Q5. What is status of award of Lok-Adalat?

The word “Lok Adalat” means ‘People’s Court. The Legal Services Authority Act makes provisions in relation to the establishment, powers and functions etc. of the Lok Adalat. The object of establishment of Lok Adalat is to settle the disputes quickly by counselling and discussions, etc.  Its basis is to provide quick justice with the mutual and free consent of the parties.

The Lok Adalat will have similar powers of a Civil Court and is governed under the Code of Civil Procedure. Every award of Lok Adalat shall be deemed as a decree of civil court. Every award of Lok Adalat shall be final and binding on all the parties to the disputed parties. No appeal shall lie from the award of Lok Adalat. It focusses on the compromise between the parties, if compromise is reached an award is made and it is binding on all the parties of the dispute. The evidence act and procedures law are not strictly followed, while assessing the merits of the case.

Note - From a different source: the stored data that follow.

(** A new label that neither issues nor spends. *)
Lemma inv_cons s h l : pair_inv s h -> (forall tk role ip e, l <> LIssued tk role ip e) -> (forall tk role ip e, l <> LTaken tk role ip e) ->
  (forall tk role d sub, l = LProved tk role d sub ->
     sb_Ticket sub = tk /\ exists saved d', submit_verify enabled saved d sub role = (true, d')) ->
  pair_inv s (l :: h).
Proof.
  intros [I1 I2 I3 I4 I5 I6 I7] Hi Ht Hp.
  assert (taken (l :: h) = taken h /\ issued (l :: h) = issued h) as [Et Ei].
  { unfold taken, issued. cbn [omap list_omap]. destruct l; [by edestruct Hi|done|by edestruct Ht]. }
  split; rewrite ?Et, ?Ei; try done.
  - intros tk t Hk. right. by apply I1.
  - intros tk t Hk Hv. by apply was_proved_cons, I2.
  - intros sub role Hf. destruct (I3 _ _ Hf) as (ip & e & H). exists ip, e. by right.
  - intros tk role Hf. destruct (I4 _ _ Hf) as (Hw' & ip & e & H). split; [by apply was_proved_cons|]. exists ip, e. by right.
  - intros tk role d sub [E|H]%elem_of_cons; [by apply Hp|by eapply I7].
Qed.
(** [strings.Contains]. *)
Fixpoint contains (s p : str) : bool :=
  has_prefix s p || match s with [] => false | _ :: s' => contains s' p end.

(** * Configuration ([lib/config]) *)

Record DynamicConfig := mkDynamic {
  StatusURL : str;
  DownloadURL : str;
  HomepageURL : str;
  MaxConnectionsPerIP : Z;
  dyn_MaxMessageLength : Z;
  dyn_MaxMessageLine : Z;
  dyn_MessageCooldown : duration;
  IdleChatTimeout : duration;
  MaxHistoryBytes : Z;
  MaxHistorySend : Z;
  HistoryBudgetBurst : Z;
  HistoryBudgetPerSec : Z;
  HistoryRefillMaxRanges : Z;
  HistoryReplayBatchLines : Z;
  HistoryReplayBatchBytes : Z;
  HistoryDiskLookup : Z;
  MaxUsernameLength : Z;
  MaxTripcodeLength : Z;
  ConnectionCooldown : duration
}.

Definition limits_of (cfg : DynamicConfig) : Limits :=
  mkLimits (dyn_MaxMessageLength cfg) (dyn_MaxMessageLine cfg) (dyn_MessageCooldown cfg).

Definition readLimitFor (maxMessageLength : Z) : Z :=
  let limit := i64 (maxMessageLength * 3) in if limit <? 0 then 0 else limit.

(** * Frames *)

(** The probe of [ReadPump]. *)
Record Probe := mkProbe {
  pf_Type : str;
  pf_Before : Z;
  pf_Limit : Z;
  pf_AfterSeq : option Z;
  pf_BeforeSeq : option Z;
  pf_Ranges : list HeightRange;
  pf_Target : Z;
  pf_Direction : Z;
  pf_Seed : str;
  pf_Sig : str
}.

Definition zeroProbe : Probe := mkProbe [] 0 0 None None [] 0 0 [] [].

(** A pointer field: [null] clears it. *)
Definition dptr (v : json) (cur : option Z) : option (option Z) :=
  match v with JNull => Some None | _ => x ← duint 64 v 0; Some (Some x) end.

Definition range_field (st : option HeightRange) (kv : str * json) : option HeightRange :=
  match st with
  | None => None
  | Some (mkRange a b) =>
      let '(key, v) := kv in
      if key_is key "from" then x ← duint 64 v a; Some (mkRange x b)
      else if key_is key "to" then x ← duint 64 v b; Some (mkRange a x)
      else st
  end.

(** A slice field: a second array is read over the elements of the first. *)
Fixpoint dranges_list (l : list json) (cur : list HeightRange) : option (list HeightRange) :=
  match l with
  | [] => Some []
  | v :: l' =>
      x ← dobj range_field v (default (mkRange 0 0) (head cur));
      r ← dranges_list l' (tail cur);
      Some (x :: r)
  end.
Definition dranges (v : json) (cur : list HeightRange) : option (list HeightRange) :=
  match v with JArr l => dranges_list l cur | JNull => Some [] | _ => None end.
(* ===== verification/Notices.v ===== *)
(** Which notices a client shows ([lib/clientcore/notices.go], [client/notify.go],
    the [ui.notify] gates of [lib/config/config.go]): muted tag subtrees and the
    floor of the proof-of-work notices, before and in a session.  Where the code
    ranges over a decoded object the order is that of the list argument. *)

From S2P Require Import Prelude Bytes Utf8 Wire Json.
Local Open Scope Z_scope.

(** * The gate state *)

Record Notices := mkNotices { nt_Muted : gmap str bool; nt_PowMinTier : Z }.

Definition TagsAllowed (n : Notices) (tags : list str) : bool :=
  match BlockedBy tags (nt_Muted n) with [] => true | _ => false end.

Definition PowAllowed (n : Notices) (tier : Z) : bool := nt_PowMinTier n <=? tier.

Definition PowLive (n : Notices) (tier : Z) : bool := TagsAllowed n [TagPow] && PowAllowed n tier.

Definition TagsForWire (msg : WireMessage) : list str :=
  if negb (str_eqb (wm_Type msg) (lit "system")) then []
  else match wm_Tags msg with [] => WithTags [TagRoot] | tags => tags end.

Definition WireAllowed (n : Notices) (msg : WireMessage) : bool :=
  let tags := TagsForWire msg in
  if negb (TagsAllowed n tags) then false
  else if negb (HasTag tags TagPow) then true
  else if wm_SysPowTier msg <=? 0 then true
  else PowAllowed n (wm_SysPowTier msg).

(** * The config's gates *)

Definition legacyNotifyTags (key : str) : option (list str) :=
  if str_eqb key (lit "pow") then Some [lit "system.pow"]
  else if str_eqb key (lit "history") then Some [lit "system.history"]
  else if str_eqb key (lit "join") then Some [lit "system.join"; lit "system.leave"]
  else if str_eqb key (lit "leave") then Some [lit "system.leave"]
  else if str_eqb key (lit "date") then Some [lit "system.date"]
  else None.

Definition is_legacy (key : str) : bool := match legacyNotifyTags key with Some _ => true | None => false end.

Definition gate_legacy (on : bool) (gates : gmap str bool) (tag : str) : gmap str bool :=
  match gates !! tag with Some _ => gates | None => <[tag := on]> gates end.

(** The [set] closure; [null] decodes to [false]. *)
Definition gate_set (gates : gmap str bool) (kv : str * json) : gmap str bool :=
  match dbool kv.2 false with
  | None => gates
  | Some on =>
      match legacyNotifyTags kv.1 with
      | Some tags => fold_left (gate_legacy on) tags gates
      | None => <[kv.1 := on]> gates
      end
  end.
(* ===== verification/NetIP.v ===== *)
(** IP addresses as Go's [net] and [net/netip] have them: parsing, printing,
    masks, networks and [SplitHostPort], with the round trip of an address through
    its text and the case-blindness of the parser. *)

From S2P Require Import Prelude Bytes Utf8.
Local Open Scope Z_scope.

(** * Addresses *)

(** [net.IP]: 4 or 16 byte values. *)
Abbreviation IP := (list Z).

Definition is_byte (z : Z) : Prop := 0 <= z < 256.
Definition v4InV6Prefix : IP := [0; 0; 0; 0; 0; 0; 0; 0; 0; 0; 255; 255].

Definition To4 (ip : IP) : option IP :=
  if (length ip =? 4)%nat then Some ip
  else if (length ip =? 16)%nat && bool_decide (take 12 ip = v4InV6Prefix) then Some (drop 12 ip)
  else None.

(** ** Parsing ([netip.ParseAddr]) *)

Fixpoint v4_fields (prev : option ascii) (s : str) (fields : list Z) (val : Z) (digLen : nat) : option (list Z) :=
  match s with
  | [] => if (length fields <? 3)%nat then None else Some (fields ++ [val])
  | c :: s' =>
      if is_digit c then
        if (digLen =? 1)%nat && (val =? 0) then None
        else let val := val * 10 + (byte_val c - 48) in
             if 255 <? val then None else v4_fields (Some c) s' fields val (S digLen)
      else if byte_eqb c "."%char then
        match prev, s' with
        | None, _ | _, [] => None
        | Some p, _ =>
            if byte_eqb p "."%char then None
            else if (length fields =? 3)%nat then None
            else v4_fields (Some c) s' (fields ++ [val]) 0 0
        end
      else None
  end.

Definition parse4 (s : str) : option (list Z) := v4_fields None s [] 0 0.

(** At most four hex digits: how many, their value and what follows. *)
Fixpoint hex_run (off : nat) (acc : Z) (s : str) : option (nat * Z * str) :=
  match s with
  | c :: s' =>
      match hex_val c with
      | Some d => if (3 <? off)%nat then None else hex_run (S off) (acc * 16 + d) s'
      | None => Some (off, acc, s)
      end
  | [] => Some (off, acc, s)
  end.

(** The groups of an IPv6 address: the bytes read, the place of the ellipsis and
    the rest.  Each round but the last reads two bytes, so eight fill sixteen. *)
Fixpoint v6_groups (fuel : nat) (ip : list Z) (ellipsis : option nat) (s : str) : option (list Z * option nat * str) :=
  match fuel with
  | O => Some (ip, ellipsis, s)
  | S fuel' =>
      match hex_run 0 0 s with
      | None | Some (O, _, _) => None
      | Some (_, acc, rest) =>
          let ip' := ip ++ [acc / 256; acc mod 256] in
          match rest with
          | [] => Some (ip', ellipsis, [])
          | c :: s1 =>
              if byte_eqb c "."%char then
                if match ellipsis with None => negb (length ip =? 12)%nat | Some _ => false end then None
                else if (16 <? length ip + 4)%nat then None
                else match parse4 s with Some f => Some (ip ++ f, ellipsis, []) | None => None end
              else if negb (byte_eqb c ":"%char) then None
              else match s1 with
              | [] => None
              | d :: s2 =>
                  if byte_eqb d ":"%char then
                    match ellipsis with
                    | Some _ => None
                    | None => match s2 with
                              | [] => Some (ip', Some (length ip'), [])
                              | _ => v6_groups fuel' ip' (Some (length ip')) s2
                              end
                    end
                  else v6_groups fuel' ip' ellipsis s1
              end
          end
      end
  end.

Q6. Write short note on New York Convention.

The Convention on the Recognition and Enforcement of Foreign Arbitral Awards, done in New York, 10 June 1958 (the New York Convention), is described as the most successful treaty in private international law. It is adhered to by more than 160 nations. Sections 44 to 52 of the Arbitration and Conciliation (Amendment) Act, 2015 deals with foreign awards passed under the New York Convention.

In its simplest terms, the Convention incorporated two radical principles which, at that time, revolutionised the resolution of disputes with international elements, namely, enforcement of arbitration agreements and enforcement of foreign arbitral awards. Whilst the former provision upholds the principle of party autonomy by requiring national courts to refer the parties to arbitration, the latter incorporates a system of recognition of foreign arbitral awards in States bound by the Convention subject to limited exceptions. Furthermore, the Convention establishes a minimum legal framework, but it permits national courts to enforce arbitral awards under higher standards than those included in its provisions.

Two pre-requisites for enforcement of foreign awards under the New York Convention. These are:

  1. The country must be a signatory to the New York Convention.
  2. The award shall be made in the territory of another contracting state which is a reciprocating territory and notified as such by the Central Government.

Q7. When award can be set aside?

Section 34 of the Arbitration and Conciliation Act 1996 deals with the setting aside of the arbitral award. In order to set aside an arbitral award, individual needs to file an application in court. The court in general accepts an application of challenge only if it comes under the ambit of Sec. 34 only. The effect of the order setting aside the arbitral award is that where only a part of the reward is set aside, the rest of the award is final and binding on parties and can be enforced under the Code of Civil Procedure.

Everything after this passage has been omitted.